Abstract
Challenges in Creating an Infrastructure for Physics-Based Simulation of Biological Structures
Physics-based simulation provides a powerful framework for understanding biological form and function. Physical simulations
may be used by biologists to study macromolecular assemblies and by clinicians to examine disease mechanisms. Simulations
help biomedical researchers understand the physical constraints on biological systems as they engineer novel drugs, drug
delivery systems, synthetic tissues, medical devices, and surgical interventions. Although individual investigators have
made elegant contributions to physics-based modeling in biomedicine, the field is fragmented. Modeling applications are
typically limited to a single physical scale, and individual investigators frequently must create their own software. These
conditions create a major barrier to advancing simulation capabilities, and its general availability to biomedical researchers
working on problems critical to health. We have established a National Center for Physics-Based Simulation of Biological
Structures (Simbios, http://simbios.stanford.edu/) to help integrate the field and accelerate future research.

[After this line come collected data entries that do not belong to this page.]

(* ===== verification/Datagrams.v ===== *)
(** UDP datagrams over the stacks of six platforms
    ([src/Platform/{Posix,Windows,LwipSocket,VxWorks64,PlusTcp,LwipRaw}/Source/SolidSyslog*Datagram.c],
    and lwIP's marshal seam).  They differ in what has to be done before a datagram may
    be handed over: nothing, a connected path, a resolved link address, an allocated
    buffer.  The stack is the class [DatagramStack]: the theorems hold whatever it
    answers.  The monitor [observe_dg] says what a trace of its calls must be. *)
From S2P Require Import Prelude Errors PendingEvents Interfaces Transport TcpStreams DatagramContract.

(** * The stacks *)

(** A call that fails leaves its error number, read at once: [errno], or what
    [WSAGetLastError] gives.  A pair is the result and that number.  A pointer of the
    stack's, to a control block or a packet buffer, is a number, NULL being 0. *)
Class DatagramStack (E : Type) := {
  ds_socket : ST E Z;
  ds_connect : Z -> SolidSyslogAddress -> ST E Z;
  (** descriptor, level, option, value *)
  ds_setsockopt : Z -> Z -> Z -> Z -> ST E Z;
  (** [getsockopt] of [IP_MTU] at [IPPROTO_IP]: the result and the value *)
  ds_getsockopt : Z -> Z -> Z -> ST E (Z * Z);
  (** descriptor, data, length, address *)
  ds_sendto : Z -> bytes -> Z -> SolidSyslogAddress -> ST E (Z * Z);
  ds_close : Z -> ST E Z;
  (** the IPv4 address an address holds *)
  ds_in_addr : SolidSyslogAddress -> E -> Z;
  (** VxWorks: the address, as [inet_ntoa_b] writes it; the tries and the ticks between them *)
  ds_arpResolve : Z -> Z -> Z -> ST E (Z * Z);
  ds_sysClkRateGet : ST E Z;
  (** FreeRTOS-Plus-TCP: the lookup's answer, and the next hop it left *)
  ds_eARPGetCacheEntry : Z -> ST E (Z * Z);
  ds_OutputARPRequest : Z -> ST E unit;
  ds_vTaskDelay : Z -> ST E unit;
  (** lwIP's raw API; the data is the buffer's payload *)
  ds_udp_new : ST E Z;
  ds_udp_remove : Z -> ST E unit;
  ds_pbuf_alloc : Z -> ST E Z;
  ds_udp_sendto : Z -> Z -> bytes -> SolidSyslogAddress -> ST E Z;
  ds_pbuf_free : Z -> ST E Z
}.
(** The numbers of the platform's headers, and the tick rate its build sets. *)
Record datagram_codes := mkDatagramCodes {
  EMSGSIZE : Z; WSAEMSGSIZE : Z; IPPROTO_IP : Z; IP_MTU_DISCOVER : Z; IP_MTU : Z; IP_PMTUDISC_DO : Z;
  (** [WSA_INVALID], [FREERTOS_INVALID_SOCKET]: what stands for no socket *)
  WSA_INVALID : Z; FREERTOS_INVALID_SOCKET : Z;
  STATUS_OK : Z; STATUS_ERROR : Z; S_arpLib_INVALID_HOST : Z;
  eARPCacheHit : Z; configTICK_RATE_HZ : Z; ERR_OK : Z
}.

Simbios is developing, disseminating, and supporting a simulation tool kit, SimTK, (http://www.simtk.org/) that will enable
biomedical scientists to develop and share accurate models and simulations of biological structures from molecules to organisms.
The challenges to this effort include (1) the creation of an open-source, extensible, object-oriented framework for manipulating
data, models, and simulations, (2) encouraging a culture of sharing among scientists who develop innovative methods for physics-based
simulation, (3) balancing the needs of biomedical researchers who want end-to-end applications, with tool builders who want access
only to key algorithms, and (4) ensuring that our models, methods, and applications are disseminated and applied to important
problems in biomedicine, thus accelerating progress in understanding and fighting disease.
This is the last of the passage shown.